The organizations receiving this year’s fellowship:

  • Black Voice News, a news organization that covers Southern California’s Inland Empire, which will report on the ways policies outlined in the Heritage Foundation’s Project 2025 — such as changes to health care, immigration, criminal justice, environmental justice, and diversity, equity, and inclusion — are affecting Black communities and how local nonprofits are responding.  The publication has been operating for nearly 52 years and covers the economic, cultural and social issues that define the lives of Black people in Southern California’s Inland Empire
  • Milwaukee Journal Sentinel, the largest daily newspaper in Wisconsin, which will examine the impact of government funding cuts on organizations that serve Wisconsin’s victims of domestic violence and other crimes. The newspaper has won several Pulitzer Prizes, and in 2024 it won a Gerald Loeb Award for coverage of landlord-tenant issues.
  • 9 Millones, a Puerto Rico-based independent news organization, which will explore how the small size of Puerto Rico’s philanthropic community impacts the work of its nonprofits. It will also report on nonprofits that are using collective tenancy to fight displacement and that are experimenting with land trusts and banks as solutions. The news organization, which issues its coverage in English and Spanish, was launched in 2020 to report on health issues during the pandemic.
  • Smoky Mountain News, a weekly independent newspaper in North Carolina, will examine the challenges that three nonprofits in the state faced during their ongoing response to Hurricane Helene and how they are preparing for a future with a higher likelihood of natural disasters and fewer federal resources. The newspaper covers four mostly rural counties in the mountains of Western North Carolina and has received several investigative and enterprise reporting awards from the North Carolina Press Association.

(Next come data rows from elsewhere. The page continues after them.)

(** What a submission returns: a signature and a time for each job that
    finished, never more than the jobs there were; success only with a
    signature; and whenever it reports failure it reports an error too. *)
Theorem submission_result clients s gfs check w ok sigs err timings w' :
  execute_parallel clients s gfs check w = Val (Ok (ok, sigs, err, timings), w') →
  length timings = length sigs
  ∧ (∃ configs, checked_configs clients (sh_is_buy s) (sh_with_tip s) (sh_durable_nonce s) gfs check
                = Ok configs ∧ (length sigs ≤ length configs)%nat)
  ∧ (ok = true → sigs ≠ []) ∧ (ok = false → ∃ e, err = Some e).
Proof.
  destruct (checked_configs clients (sh_is_buy s) (sh_with_tip s) (sh_durable_nonce s) gfs check)
    as [configs|m] eqn:Hc; last first.
  { unfold execute_parallel, mbind at 1, of_res. by rewrite Hc. }
  destruct (execute_parallel_run clients s gfs check w configs Hc)
    as (jobs & w1 & results & w2 & Hl & Hr & ->).
  apply run_jobs_results in Hr as [Hlen Hf].
  pose proof (completion_once (length jobs) (p_env w1)) as Hnd.
  pose proof (completion_range (length jobs) (p_env w1)) as Hrange.
  assert (Hsched : (length (completion (length jobs) (p_env w1)).1 ≤ length jobs)%nat).
  { transitivity (length (seq 0 (length jobs))); [|by rewrite length_seq].
    apply submseteq_length.
    apply NoDup_submseteq; [done|]. intros i Hi%Hrange. apply elem_of_seq. lia. }
  destruct results as [|r rs]; intros [= <- <- <- <- <-]; cbn [length map].
  - split; [done|]. split; [exists configs; split; [done|lia]|]. split; [done|eauto].
  - rewrite !length_map. split; [done|]. split; [exists configs; split; [done|simpl in *; lia]|].
    split; [done|]. intros Hok. apply orb_false_iff in Hok as [Hok _].
    apply Forall_cons in Hf as [Hf _]. destruct (Hf Hok) as [e He].
    unfold last_error. apply last_error_some. right. left. eauto.
Qed.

The Chronicle also made a special $10,000 award to The Breeze, the student newspaper at Chaffey College, in Rancho Cucamonga, California, to enable it to examine how the institution is using a $25 million unrestricted grant from the philanthropist MacKenzie Scott in 2021.

“At a moment when the nation’s nonprofits and philanthropies are facing tectonic shifts because of economic, policy, demographic and environmental changes, it’s more important than ever that local communities understand what all that disruption means for residents,” said Chronicle chief executive Stacy Palmer. “We’re excited so many news organizations proposed ambitious plans for coverage and that we have the opportunity to work with journalists committed to exploring what matters most to their audiences.”

Past participants in the training program have produced essential coverage on a wide range of topics that affect their communities. The Flatwater Free Press in Omaha examined how Warren Buffett’s fortune will flow to the philanthropic priorities of his children. In Virginia, the Henrico Citizen examined ways nonprofits have worked to resettle a surge of refugees in their county.

Since 1988, the Chronicle has been the premier source of news, information, analysis and opinion in the nonprofit world. Nearly 350,000 nonprofit professionals, foundation executives, board members, fundraisers, donors and others working to advance the common good rely on it to stay informed, learn and broaden their perspective. As part of its bold plan to innovate and expand its coverage of the, the Chronicle became an independent nonprofit organization two years ago.

Applications for the next round of the fellowship will open in January 2026.